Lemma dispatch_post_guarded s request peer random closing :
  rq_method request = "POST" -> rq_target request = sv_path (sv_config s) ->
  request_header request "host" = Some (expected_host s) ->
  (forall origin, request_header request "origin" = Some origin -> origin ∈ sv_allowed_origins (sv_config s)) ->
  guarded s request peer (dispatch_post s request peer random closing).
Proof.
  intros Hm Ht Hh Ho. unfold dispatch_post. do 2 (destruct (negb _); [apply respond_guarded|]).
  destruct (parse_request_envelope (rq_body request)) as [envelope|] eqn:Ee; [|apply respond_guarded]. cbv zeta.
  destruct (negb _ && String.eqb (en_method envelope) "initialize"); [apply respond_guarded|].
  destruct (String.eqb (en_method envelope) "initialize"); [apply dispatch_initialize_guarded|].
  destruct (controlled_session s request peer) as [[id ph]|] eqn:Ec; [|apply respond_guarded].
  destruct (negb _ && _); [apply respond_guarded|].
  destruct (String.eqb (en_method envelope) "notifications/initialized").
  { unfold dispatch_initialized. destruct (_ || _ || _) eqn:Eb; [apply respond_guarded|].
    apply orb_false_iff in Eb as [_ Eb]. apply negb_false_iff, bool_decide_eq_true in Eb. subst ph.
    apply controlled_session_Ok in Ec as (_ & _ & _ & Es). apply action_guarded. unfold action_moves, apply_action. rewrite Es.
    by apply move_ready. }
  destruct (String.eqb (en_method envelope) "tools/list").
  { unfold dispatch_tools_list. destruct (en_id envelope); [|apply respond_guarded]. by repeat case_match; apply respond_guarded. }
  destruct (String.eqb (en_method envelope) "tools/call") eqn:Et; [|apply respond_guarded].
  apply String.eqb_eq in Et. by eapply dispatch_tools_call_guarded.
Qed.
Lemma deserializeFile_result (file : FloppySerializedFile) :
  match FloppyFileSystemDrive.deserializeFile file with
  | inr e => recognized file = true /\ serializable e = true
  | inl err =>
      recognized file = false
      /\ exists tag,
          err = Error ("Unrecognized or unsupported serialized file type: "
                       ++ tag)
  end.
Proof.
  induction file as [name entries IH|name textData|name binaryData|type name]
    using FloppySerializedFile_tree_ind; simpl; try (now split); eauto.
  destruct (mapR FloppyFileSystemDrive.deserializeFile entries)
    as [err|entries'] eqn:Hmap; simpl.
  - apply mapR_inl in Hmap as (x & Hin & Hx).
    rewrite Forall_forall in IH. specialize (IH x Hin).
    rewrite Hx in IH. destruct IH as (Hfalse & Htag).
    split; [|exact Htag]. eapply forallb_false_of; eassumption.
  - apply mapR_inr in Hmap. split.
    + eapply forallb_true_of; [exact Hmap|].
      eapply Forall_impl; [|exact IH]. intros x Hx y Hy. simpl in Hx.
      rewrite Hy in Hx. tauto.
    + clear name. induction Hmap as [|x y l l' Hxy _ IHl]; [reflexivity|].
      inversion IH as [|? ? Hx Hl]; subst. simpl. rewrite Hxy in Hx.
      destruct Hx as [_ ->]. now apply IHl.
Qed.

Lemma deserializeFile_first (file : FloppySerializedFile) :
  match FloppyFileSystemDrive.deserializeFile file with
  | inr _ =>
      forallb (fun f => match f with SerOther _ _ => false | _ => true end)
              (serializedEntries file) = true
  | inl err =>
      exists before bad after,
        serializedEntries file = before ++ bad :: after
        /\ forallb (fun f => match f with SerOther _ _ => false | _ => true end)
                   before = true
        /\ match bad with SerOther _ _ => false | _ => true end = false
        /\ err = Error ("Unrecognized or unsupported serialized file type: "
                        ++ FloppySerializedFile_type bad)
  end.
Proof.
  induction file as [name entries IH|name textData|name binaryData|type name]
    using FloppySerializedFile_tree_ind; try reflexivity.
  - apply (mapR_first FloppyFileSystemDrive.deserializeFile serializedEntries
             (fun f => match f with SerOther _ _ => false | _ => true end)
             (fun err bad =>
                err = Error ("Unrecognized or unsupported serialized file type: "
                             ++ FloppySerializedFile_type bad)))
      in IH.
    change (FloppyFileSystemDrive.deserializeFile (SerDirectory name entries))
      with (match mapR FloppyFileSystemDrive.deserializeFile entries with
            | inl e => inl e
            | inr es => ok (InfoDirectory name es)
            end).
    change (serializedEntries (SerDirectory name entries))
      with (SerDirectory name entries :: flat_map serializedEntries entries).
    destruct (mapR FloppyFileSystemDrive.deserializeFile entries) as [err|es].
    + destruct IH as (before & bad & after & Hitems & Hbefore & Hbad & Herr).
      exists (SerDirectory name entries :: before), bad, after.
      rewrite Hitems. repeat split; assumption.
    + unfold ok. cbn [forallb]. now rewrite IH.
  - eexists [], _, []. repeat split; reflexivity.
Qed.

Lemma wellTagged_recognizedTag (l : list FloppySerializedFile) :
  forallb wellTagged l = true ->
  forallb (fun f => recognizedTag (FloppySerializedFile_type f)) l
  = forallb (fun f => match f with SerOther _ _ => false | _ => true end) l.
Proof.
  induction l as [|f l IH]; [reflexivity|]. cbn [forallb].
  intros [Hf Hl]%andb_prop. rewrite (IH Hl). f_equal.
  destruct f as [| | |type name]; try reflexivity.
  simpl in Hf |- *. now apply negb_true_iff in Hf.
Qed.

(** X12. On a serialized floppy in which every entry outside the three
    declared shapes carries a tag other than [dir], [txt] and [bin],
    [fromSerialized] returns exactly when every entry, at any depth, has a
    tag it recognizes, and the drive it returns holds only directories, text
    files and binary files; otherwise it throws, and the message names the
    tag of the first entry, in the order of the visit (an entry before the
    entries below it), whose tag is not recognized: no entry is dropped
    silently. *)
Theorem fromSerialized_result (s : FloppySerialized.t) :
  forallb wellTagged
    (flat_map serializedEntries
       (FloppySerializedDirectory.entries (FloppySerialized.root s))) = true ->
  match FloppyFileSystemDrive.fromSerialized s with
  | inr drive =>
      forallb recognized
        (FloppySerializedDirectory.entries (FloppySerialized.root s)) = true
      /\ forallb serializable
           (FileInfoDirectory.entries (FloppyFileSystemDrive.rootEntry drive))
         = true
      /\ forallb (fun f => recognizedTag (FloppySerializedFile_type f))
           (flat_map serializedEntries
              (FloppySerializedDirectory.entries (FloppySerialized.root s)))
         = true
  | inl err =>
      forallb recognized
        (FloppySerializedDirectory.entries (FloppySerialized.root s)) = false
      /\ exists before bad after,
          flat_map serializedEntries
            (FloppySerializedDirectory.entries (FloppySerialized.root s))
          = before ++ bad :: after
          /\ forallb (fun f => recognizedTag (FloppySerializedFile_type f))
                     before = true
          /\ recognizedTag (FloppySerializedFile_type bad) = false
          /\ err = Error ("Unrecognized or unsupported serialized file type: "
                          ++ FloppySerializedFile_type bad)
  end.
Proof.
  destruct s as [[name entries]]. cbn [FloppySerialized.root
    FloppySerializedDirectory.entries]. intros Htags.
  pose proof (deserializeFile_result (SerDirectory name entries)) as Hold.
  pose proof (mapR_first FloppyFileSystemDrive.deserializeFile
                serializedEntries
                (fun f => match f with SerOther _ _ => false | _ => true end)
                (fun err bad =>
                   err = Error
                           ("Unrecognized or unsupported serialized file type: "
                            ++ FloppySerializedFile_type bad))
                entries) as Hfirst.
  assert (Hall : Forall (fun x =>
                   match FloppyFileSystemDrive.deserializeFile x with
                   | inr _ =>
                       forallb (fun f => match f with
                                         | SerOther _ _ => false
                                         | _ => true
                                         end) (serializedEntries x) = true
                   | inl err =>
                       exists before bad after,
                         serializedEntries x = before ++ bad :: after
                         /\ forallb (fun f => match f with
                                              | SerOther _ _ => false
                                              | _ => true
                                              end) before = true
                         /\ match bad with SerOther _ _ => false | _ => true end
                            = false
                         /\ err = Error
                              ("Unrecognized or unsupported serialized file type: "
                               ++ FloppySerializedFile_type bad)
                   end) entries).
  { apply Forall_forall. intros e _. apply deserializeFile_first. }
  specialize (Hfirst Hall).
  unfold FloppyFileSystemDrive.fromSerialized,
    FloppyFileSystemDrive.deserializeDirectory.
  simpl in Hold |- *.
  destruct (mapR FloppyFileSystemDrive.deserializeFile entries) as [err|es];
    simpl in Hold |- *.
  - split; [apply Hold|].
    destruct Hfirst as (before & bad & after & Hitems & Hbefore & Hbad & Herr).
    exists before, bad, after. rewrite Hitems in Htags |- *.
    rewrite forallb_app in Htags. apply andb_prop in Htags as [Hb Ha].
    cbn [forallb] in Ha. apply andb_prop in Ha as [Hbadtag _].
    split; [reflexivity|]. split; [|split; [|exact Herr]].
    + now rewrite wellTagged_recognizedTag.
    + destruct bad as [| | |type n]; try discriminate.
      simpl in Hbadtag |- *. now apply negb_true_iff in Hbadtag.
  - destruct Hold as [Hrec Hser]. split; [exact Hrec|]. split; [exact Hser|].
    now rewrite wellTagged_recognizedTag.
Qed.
········
I need every line of the material that includes "Hall", so please copy them out.

  assert (Hall : Forall (fun x =>
  specialize (Hfirst Hall).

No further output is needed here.